━━━━━ Dataset content
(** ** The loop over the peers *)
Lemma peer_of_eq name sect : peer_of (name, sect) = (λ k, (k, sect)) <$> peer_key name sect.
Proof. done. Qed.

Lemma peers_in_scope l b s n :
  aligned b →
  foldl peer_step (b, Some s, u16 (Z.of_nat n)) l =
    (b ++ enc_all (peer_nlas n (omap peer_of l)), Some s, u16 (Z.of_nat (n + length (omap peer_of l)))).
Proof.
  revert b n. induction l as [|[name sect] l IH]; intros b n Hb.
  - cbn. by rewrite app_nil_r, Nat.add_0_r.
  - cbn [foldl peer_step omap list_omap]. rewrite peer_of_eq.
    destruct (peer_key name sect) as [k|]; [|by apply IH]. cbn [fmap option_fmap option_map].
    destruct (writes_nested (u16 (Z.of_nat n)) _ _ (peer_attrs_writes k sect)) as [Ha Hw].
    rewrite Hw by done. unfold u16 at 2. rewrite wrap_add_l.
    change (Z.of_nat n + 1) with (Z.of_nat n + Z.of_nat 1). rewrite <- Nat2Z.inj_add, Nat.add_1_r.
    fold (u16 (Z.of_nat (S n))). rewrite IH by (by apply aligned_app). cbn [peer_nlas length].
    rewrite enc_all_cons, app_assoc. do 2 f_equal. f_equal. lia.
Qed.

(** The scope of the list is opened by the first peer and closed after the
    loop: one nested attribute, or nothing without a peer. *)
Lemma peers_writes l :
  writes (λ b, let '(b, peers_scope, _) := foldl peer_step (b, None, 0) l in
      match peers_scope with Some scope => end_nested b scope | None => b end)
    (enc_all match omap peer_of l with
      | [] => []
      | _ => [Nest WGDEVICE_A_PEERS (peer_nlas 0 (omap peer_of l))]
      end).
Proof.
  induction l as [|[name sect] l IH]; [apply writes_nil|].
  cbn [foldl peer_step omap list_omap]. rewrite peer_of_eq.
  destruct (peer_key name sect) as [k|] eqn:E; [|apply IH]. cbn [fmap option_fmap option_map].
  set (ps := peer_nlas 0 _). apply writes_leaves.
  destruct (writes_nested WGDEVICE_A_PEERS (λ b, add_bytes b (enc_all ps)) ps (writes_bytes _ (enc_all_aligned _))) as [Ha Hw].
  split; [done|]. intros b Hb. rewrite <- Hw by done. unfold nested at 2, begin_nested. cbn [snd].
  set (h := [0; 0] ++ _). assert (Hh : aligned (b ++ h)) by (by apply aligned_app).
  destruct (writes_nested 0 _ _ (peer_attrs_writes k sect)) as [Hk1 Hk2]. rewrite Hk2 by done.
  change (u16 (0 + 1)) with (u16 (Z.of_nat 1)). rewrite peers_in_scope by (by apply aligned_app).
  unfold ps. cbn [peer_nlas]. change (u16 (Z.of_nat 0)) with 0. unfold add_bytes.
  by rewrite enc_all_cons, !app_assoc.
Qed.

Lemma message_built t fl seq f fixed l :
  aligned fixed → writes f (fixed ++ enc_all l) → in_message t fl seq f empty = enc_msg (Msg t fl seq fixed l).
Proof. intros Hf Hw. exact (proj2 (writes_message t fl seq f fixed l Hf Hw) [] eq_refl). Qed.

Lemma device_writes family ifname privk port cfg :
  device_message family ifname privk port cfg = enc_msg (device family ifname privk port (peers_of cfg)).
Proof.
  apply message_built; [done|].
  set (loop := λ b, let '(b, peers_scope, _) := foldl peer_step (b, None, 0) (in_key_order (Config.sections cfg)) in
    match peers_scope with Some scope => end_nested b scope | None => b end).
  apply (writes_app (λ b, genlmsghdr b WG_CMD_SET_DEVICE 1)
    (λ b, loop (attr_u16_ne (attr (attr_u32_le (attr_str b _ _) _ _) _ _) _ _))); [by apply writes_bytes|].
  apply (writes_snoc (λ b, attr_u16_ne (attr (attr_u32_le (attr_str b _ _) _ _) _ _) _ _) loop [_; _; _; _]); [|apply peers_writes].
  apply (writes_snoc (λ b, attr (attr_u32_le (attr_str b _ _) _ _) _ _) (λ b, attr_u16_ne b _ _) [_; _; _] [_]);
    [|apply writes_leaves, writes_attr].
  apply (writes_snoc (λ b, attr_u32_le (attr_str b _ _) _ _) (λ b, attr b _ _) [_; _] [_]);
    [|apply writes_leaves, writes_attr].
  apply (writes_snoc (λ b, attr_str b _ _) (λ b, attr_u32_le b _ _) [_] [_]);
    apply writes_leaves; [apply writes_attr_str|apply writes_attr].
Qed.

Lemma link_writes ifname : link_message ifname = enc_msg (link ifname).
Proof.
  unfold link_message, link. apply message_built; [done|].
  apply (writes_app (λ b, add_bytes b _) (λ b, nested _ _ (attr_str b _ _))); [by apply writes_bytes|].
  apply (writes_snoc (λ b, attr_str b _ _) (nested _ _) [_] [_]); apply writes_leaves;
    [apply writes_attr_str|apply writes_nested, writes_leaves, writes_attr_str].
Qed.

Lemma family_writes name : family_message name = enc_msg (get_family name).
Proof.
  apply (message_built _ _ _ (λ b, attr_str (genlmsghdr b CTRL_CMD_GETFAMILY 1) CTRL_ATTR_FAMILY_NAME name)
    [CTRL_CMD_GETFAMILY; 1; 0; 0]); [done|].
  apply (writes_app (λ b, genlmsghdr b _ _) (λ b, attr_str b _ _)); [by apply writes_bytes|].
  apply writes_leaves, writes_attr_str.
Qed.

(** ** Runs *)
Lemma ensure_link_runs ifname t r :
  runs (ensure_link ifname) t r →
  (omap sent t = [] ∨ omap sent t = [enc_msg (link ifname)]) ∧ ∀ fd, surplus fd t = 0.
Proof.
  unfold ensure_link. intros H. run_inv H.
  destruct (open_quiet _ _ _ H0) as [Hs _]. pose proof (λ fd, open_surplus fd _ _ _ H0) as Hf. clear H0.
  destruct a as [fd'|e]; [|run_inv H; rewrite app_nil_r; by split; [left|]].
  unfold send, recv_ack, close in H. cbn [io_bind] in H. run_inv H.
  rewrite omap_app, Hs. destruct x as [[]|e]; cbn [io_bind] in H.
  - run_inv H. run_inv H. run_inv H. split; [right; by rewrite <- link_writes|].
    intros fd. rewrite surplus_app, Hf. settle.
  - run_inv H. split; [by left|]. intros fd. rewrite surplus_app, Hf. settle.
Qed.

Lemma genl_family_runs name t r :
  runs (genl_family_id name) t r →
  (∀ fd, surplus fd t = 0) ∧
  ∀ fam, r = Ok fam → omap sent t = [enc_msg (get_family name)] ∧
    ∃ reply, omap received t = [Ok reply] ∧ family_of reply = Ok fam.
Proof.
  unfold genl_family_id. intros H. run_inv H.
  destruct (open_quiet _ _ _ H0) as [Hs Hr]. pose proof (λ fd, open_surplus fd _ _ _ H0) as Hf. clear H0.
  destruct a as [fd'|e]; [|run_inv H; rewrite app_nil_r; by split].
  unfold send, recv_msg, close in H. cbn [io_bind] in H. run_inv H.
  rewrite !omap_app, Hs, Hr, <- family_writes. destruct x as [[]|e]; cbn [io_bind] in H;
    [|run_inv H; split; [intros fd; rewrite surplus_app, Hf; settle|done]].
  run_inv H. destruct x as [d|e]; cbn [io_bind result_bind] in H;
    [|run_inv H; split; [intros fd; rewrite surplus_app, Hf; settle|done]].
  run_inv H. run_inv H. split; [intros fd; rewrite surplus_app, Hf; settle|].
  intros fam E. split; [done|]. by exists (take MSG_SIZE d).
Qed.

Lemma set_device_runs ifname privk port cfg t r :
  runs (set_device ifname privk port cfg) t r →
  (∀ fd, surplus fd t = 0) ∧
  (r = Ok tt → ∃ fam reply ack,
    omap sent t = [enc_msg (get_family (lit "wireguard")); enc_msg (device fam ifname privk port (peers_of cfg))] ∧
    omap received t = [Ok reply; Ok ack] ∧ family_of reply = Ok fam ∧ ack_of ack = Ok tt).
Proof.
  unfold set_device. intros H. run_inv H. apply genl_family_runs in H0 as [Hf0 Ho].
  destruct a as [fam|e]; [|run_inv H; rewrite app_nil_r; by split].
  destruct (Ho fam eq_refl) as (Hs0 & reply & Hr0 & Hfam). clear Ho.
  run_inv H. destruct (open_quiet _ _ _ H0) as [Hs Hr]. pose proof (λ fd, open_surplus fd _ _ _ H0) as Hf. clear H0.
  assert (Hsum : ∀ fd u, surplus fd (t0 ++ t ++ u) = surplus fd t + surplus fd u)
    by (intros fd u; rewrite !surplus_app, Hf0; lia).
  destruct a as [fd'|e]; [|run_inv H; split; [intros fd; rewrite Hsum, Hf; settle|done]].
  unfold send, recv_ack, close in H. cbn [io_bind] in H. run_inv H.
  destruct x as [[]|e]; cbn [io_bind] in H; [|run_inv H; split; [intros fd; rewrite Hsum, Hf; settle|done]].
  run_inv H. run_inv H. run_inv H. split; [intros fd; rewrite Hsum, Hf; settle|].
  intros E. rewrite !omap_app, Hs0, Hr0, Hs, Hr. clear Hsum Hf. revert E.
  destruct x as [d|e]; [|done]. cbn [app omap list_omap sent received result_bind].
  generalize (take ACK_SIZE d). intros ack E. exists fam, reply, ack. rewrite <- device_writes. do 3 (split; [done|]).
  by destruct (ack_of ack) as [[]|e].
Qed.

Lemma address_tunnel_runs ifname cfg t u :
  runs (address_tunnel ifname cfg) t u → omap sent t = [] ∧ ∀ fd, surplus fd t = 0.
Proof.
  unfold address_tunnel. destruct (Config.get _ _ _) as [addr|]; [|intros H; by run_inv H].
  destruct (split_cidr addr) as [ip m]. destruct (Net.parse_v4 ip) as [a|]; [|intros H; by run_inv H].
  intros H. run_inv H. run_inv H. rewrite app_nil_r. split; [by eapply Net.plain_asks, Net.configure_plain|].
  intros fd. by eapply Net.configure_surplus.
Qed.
━━━━━━━━━━
» Instructions to follow: Once the line with "destruct a as [fd'|e]; [|run_inv H; split;" is found, transcribe it and each line after it through the final line of the entries, exactly and only.

» Completed exercise:
  destruct a as [fd'|e]; [|run_inv H; split; [intros fd; rewrite Hsum, Hf; settle|done]].
  unfold send, recv_ack, close in H. cbn [io_bind] in H. run_inv H.
  destruct x as [[]|e]; cbn [io_bind] in H; [|run_inv H; split; [intros fd; rewrite Hsum, Hf; settle|done]].
  run_inv H. run_inv H. run_inv H. split; [intros fd; rewrite Hsum, Hf; settle|].
  intros E. rewrite !omap_app, Hs0, Hr0, Hs, Hr. clear Hsum Hf. revert E.
  destruct x as [d|e]; [|done]. cbn [app omap list_omap sent received result_bind].
  generalize (take ACK_SIZE d). intros ack E. exists fam, reply, ack. rewrite <- device_writes. do 3 (split; [done|]).
  by destruct (ack_of ack) as [[]|e].
Qed.

Lemma address_tunnel_runs ifname cfg t u :
  runs (address_tunnel ifname cfg) t u → omap sent t = [] ∧ ∀ fd, surplus fd t = 0.
Proof.
  unfold address_tunnel. destruct (Config.get _ _ _) as [addr|]; [|intros H; by run_inv H].
  destruct (split_cidr addr) as [ip m]. destruct (Net.parse_v4 ip) as [a|]; [|intros H; by run_inv H].
  intros H. run_inv H. run_inv H. rewrite app_nil_r. split; [by eapply Net.plain_asks, Net.configure_plain|].
  intros fd. by eapply Net.configure_surplus.
Qed.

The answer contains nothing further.